Maalesef Aedes’i artık bu coğrafyadan silmek mümkün değil. Tek çare; çoğalmasını önleyerek popülasyonu kontrol altında tutmak. Bu amaçla Türkiye’de başlatılan bir çalışma ise oldukça ilginç. Rize Recep Tayyip Erdoğan Üniversitesi Zooloji Anabilim Dalı’nda yürütülen çalışmada, Aedes’in erkek bireyleri kısırlaştırılarak popülasyon artışının önlenmesi hedefleniyor. Projenin yürütücüsü Zooloji Anabilim Dalı öğretim üyesi Prof. Dr. Mustafa Akıner, sahadan topladıkları erkek Aedes bireylerini iyonize ışınlama (kan ışınlama) cihazıyla kısırlaştırmaya başladıklarını anlatarak, önümüzdeki yıl sivrisinek sezonunda erkek bireyleri tekrar sahaya salacaklarını anlatıyor. Bu yolla deneme yapılacak alanda dişi bireylerin açılmayan yumurta bırakmasının sağlanacağını bildiren Prof. Dr. Akıner, yöntemin fiziksel ve kimyasal mücadeleyle entegre edildiğinde popülasyonun azaltılmasında yüzde 90 oranında başarıya ulaştığına dikkati çekiyor. Uygulama yapılacak sahada önce popülasyon sayımı yaptıklarını, ardından da tespit edilen erkek sinek sayısının 10 katı kadar steril edilmiş (kısırlaştırılmış) sineğin alana bırakıldığını kaydeden Akıner, “Rekabette sayı olarak fazla oldukları için salınan bireylerin dişilerle eşleşme şansı daha fazla. Yöntem, ‘Akdeniz meyve sineği’ ile mücadelede denenerek test edildiği için sonuçları kestirebiliyoruz. Aedes’in yoğun olduğu Güney Asya’da da uygulanıyor. Orada şenlikler düzenlenerek, kutular içinde halka dağıtılan kısır sinekler doğaya salınıyor.
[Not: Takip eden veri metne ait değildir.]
(** The verification falls through exactly when every tag byte is the
    expected one, and returns early exactly when one is not. *)
Lemma verify_loop_true todo : forall i key nonce len tag,
  Mock.verify_loop todo i key nonce len tag = Some true <->
  (forall j, (i <= j < i + todo)%nat ->
     exists v, tag !! j = Some v /\ tag_at key nonce len j v).
Proof.
  induction todo as [| todo IH]; intros i key nonce len tag; simpl.
  - split; [intros _ j Hj; lia | done].
  - split.
    + intros Hrun j Hj.
      destruct (key !! i) as [k |] eqn:Hk; [| done]. simpl in Hrun.
      destruct (nonce !! (i mod 12)%nat) as [n |] eqn:Hn; [| done]. simpl in Hrun.
      destruct (tag !! i) as [t |] eqn:Ht; [| done]. simpl in Hrun.
      case_decide as Hne; [done |].
      destruct (decide (j = i)) as [-> | Hji].
      * exists t. split; [done |].
        destruct (decide (t = Mock.tag_byte k n len)) as [Heq | Hneq]; [| done].
        by exists k, n.
      * apply (proj1 (IH _ _ _ _ _) Hrun). lia.
    + intros Hall.
      destruct (Hall i ltac:(lia)) as (t & Ht & k & n & Hk & Hn & Hv).
      rewrite Hk, Hn, Ht. simpl.
      rewrite decide_False by (intros Hc; apply Hc, Hv).
      apply IH. intros j Hj. apply Hall. lia.
Qed.

Lemma verify_loop_total todo : forall i key nonce len tag,
  (i + todo <= length key)%nat -> (i + todo <= length tag)%nat ->
  (12 <= length nonce)%nat ->
  is_Some (Mock.verify_loop todo i key nonce len tag).
Proof.
  induction todo as [| todo IH]; intros i key nonce len tag Hk Ht Hn; simpl.
  - by eexists.
  - destruct (lookup_lt_is_Some_2 key i ltac:(lia)) as [k ->].
    destruct (lookup_lt_is_Some_2 nonce (i mod 12)%nat) as [n ->].
    { pose proof (Nat.mod_upper_bound i 12). lia. }
    destruct (lookup_lt_is_Some_2 tag i ltac:(lia)) as [t ->].
    simpl. case_decide; [by eexists |]. apply IH; lia.
Qed.

Lemma verify_loop_false todo i key nonce len tag j v w :
  (i + todo <= length key)%nat -> (i + todo <= length tag)%nat ->
  (12 <= length nonce)%nat -> (i <= j < i + todo)%nat ->
  tag !! j = Some v -> tag_at key nonce len j w -> v <> w ->
  Mock.verify_loop todo i key nonce len tag = Some false.
Proof.
  intros Hk Ht Hn Hj Hv Hw Hne.
  destruct (verify_loop_total todo i key nonce len tag Hk Ht Hn) as [[] Hrun];
    [| done].
  exfalso. apply Hne.
  destruct (proj1 (verify_loop_true _ _ _ _ _ _) Hrun j Hj) as (v' & Hv' & Hat).
  simplify_eq. by eapply tag_at_fun.
Qed.

(** ** The entry points of the test double *)

#[local] Arguments Mock.xor_loop : simpl never.
#[local] Arguments Mock.tag_loop : simpl never.
#[local] Arguments Mock.verify_loop : simpl never.
(** A name is public when it does not start with an underscore (what
    [from module import *] takes when there is no [__all__]). *)
Definition is_public (name : string) : bool :=
  match name with
  | String c _ => negb (Ascii.eqb c "_")
  | EmptyString => true
  end.

Definition event_name (e : event) : string :=
  match e with Store n _ => n end.

(** The stores to [name] in a log. *)
Definition stores_to (name : string) (t : list event) : list event :=
  List.filter (fun e => String.eqb (event_name e) name) t.

(** The stores to public names in a log. *)
Definition public_stores (t : list event) : list event :=
  List.filter (fun e => is_public (event_name e)) t.

(** The public part of a namespace. *)
Definition public (g : gmap string value) : gmap string value :=
  filter (fun kv => is_public kv.1 = true) g.

End Py.

(** ** Paths: [posixpath] and path resolution

    [WEB_DIRECTORY] is a path, and what it denotes is decided by the path
    functions of Python's [posixpath] and by the lookup the operating system
    performs on a path; both are modelled here as far as the statements
    below need them. *)

Module PosixPath.
Import Py.

Definition sep : ascii := "/"%char.

(** [p.startswith('/')], which is also [posixpath.isabs(p)]. *)
Definition isabs (p : string) : bool :=
  match p with
  | String c _ => Ascii.eqb c sep
  | EmptyString => false
  end.
(** * LogWell query translation: a shallow embedding of [ui/src/App.js]
      ([processQuery] and its helpers) and of the field auto-suggest routine
      of [.github/copilot-instructions.md], with the properties of the
      translation pipeline stated over them. *)

From Stdlib Require Import ZArith List String Ascii Bool Lia DecimalString.
Import ListNotations.
Open Scope string_scope.
Open Scope Z_scope.

(* ================================================================== *)
(** ** JavaScript values and the primitive operations the code uses *)
(* ================================================================== *)

Module Js.

(** The values that travel through [processQuery] are JSON values decoded by
    axios.  Numbers are the integral ones (counts, codes); fractional and
    exponent-form numbers are outside the model.  An object carries its
    members in its own enumeration order ([Object.entries]), keys unique.
    [undefined] (a missing member) is [None] of [option json]. *)
#[warnings="-register-all"]
Inductive json : Type :=
| JNull
| JBool (b : bool)
| JNum (n : Z)
| JStr (s : string)
| JArr (items : list json)
| JObj (members : list (string * json)).

Definition dquote : string := String (ascii_of_nat 34) EmptyString.
Definition nl : string := String (ascii_of_nat 10) EmptyString.

(** [Array.prototype.join] on strings. *)
Fixpoint join (sep : string) (l : list string) : string :=
  match l with
  | [] => ""
  | [x] => x
  | x :: rest => x ++ sep ++ join sep rest
  end.

(** Decimal rendering of an integral number. *)
Definition string_of_Z (n : Z) : string := NilZero.string_of_int (Z.to_int n).

(** [ToString], as a template literal applies it. *)
Fixpoint toString (v : json) : string :=
  match v with
  | JNull => "null"
  | JBool true => "true"
  | JBool false => "false"
  | JNum n => string_of_Z n
  | JStr s => s
  | JArr items =>
      join "," (map (fun e => match e with JNull => "" | _ => toString e end) items)
  | JObj _ => "[object Object]"
  end.
(** The [VectorClient] interface, acting on a vector store of type [W]. A
    method returns its [error] ([None] for [nil]) and the store it leaves. *)
Class VectorClient (W : Type) : Type := {
  CreateCollection : string -> Z -> W -> option error * W;
  UpsertVectors : string -> list Vector -> W -> option error * W;
  DeleteCollection : string -> W -> option error * W
}.

Definition toWeaviateClassName (repoID : string) : string :=
  "Repo" +:+ RemoveHyphens (TrimPrefix repoID "repo-").

Definition chunk_vector (chunk : EmbeddedChunk) : Vector := {|
  VectorID := ID (Chunk chunk);
  VectorData := Embedding chunk;
  Metadata :=
    {[ "repository_id" := AnyString (RepositoryID (Chunk chunk));
       "file_path" := AnyString (FilePath (Chunk chunk));
       "start_line" := AnyInt (StartLine (Chunk chunk));
       "end_line" := AnyInt (EndLine (Chunk chunk));
       "language" := AnyString (ChunkLanguage (Chunk chunk));
       "size" := AnyInt (ChunkSizeBytes (Chunk chunk));
       "created_at" := AnyInt (CreatedAt chunk) ]}
|}.

(** The batch loop of [IndexEmbeddings]: [vectors] is what is left from
    index [i] on. The loop variable grows by 100 while vectors remain, so
    [length vectors] steps always suffice. *)
Fixpoint upsertBatches `{VectorClient W} (steps : nat) (className : string)
    (i : Z) (vectors : list Vector) (w : W) : option error * W :=
  match steps, vectors with
  | _, [] => (None, w)
  | O, _ => (None, w)
  | S steps', _ =>
    let batchSize := 100 in
    let batch := take 100 vectors in
    let end_ := i + Z.of_nat (length batch) in
    match UpsertVectors className batch w with
    | (Some e, w') =>
      (Some (Errorf ("failed to upsert vectors batch " +:+ itoa i +:+ "-"
                     +:+ itoa end_) e), w')
    | (None, w') =>
      upsertBatches steps' className (i + batchSize) (drop 100 vectors) w'
    end
  end.

Definition IndexEmbeddings `{VectorClient W} (repoID : string)
    (chunks : list EmbeddedChunk) (w : W) : option error * W :=
  match chunks with
  | [] => (None, w)
  | first :: _ =>
    let dimensions := Z.of_nat (length (Embedding first)) in
    let className := toWeaviateClassName repoID in
    match CreateCollection className dimensions w with
    | (Some e, w') => (Some (Errorf "failed to create collection" e), w')
    | (None, w') =>
      let vectors := map chunk_vector chunks in
      upsertBatches (length vectors) className 0 vectors w'
    end
  end.

End Indexing.

Arguments EmbeddedChunk : clear implicits.
Arguments Vector : clear implicits.
Arguments VectorClient : clear implicits.

End Ingest.

(** ** internal/query/semantic_weaviate.go: the Weaviate client *)

Module Weaviate.

Section Client.

Context {float32 : Type}.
Aedes, mücadelesi çok zor bir tür. Diğerlerini, larva alanlarını bulup larvasit uygulayarak yok edebiliyorsunuz, ama Aedes çok istilacı. Her yere musallat olmaya başladı. Öte yandan havanın sıcak olması da hem etkin oldukları zamanı hem de üreme dönemlerini artırdı. Bu nedenle popülasyonu hızla artıyor. Mutlaka önlem alıp, bu sineği kontrol altında tutmalıyız. Belediyeler ve diğer kamu kurumları eğer talep ederlerse birlikte çalışabilir, kısır bireyler üretip onlarla paylaşabiliriz” diyor.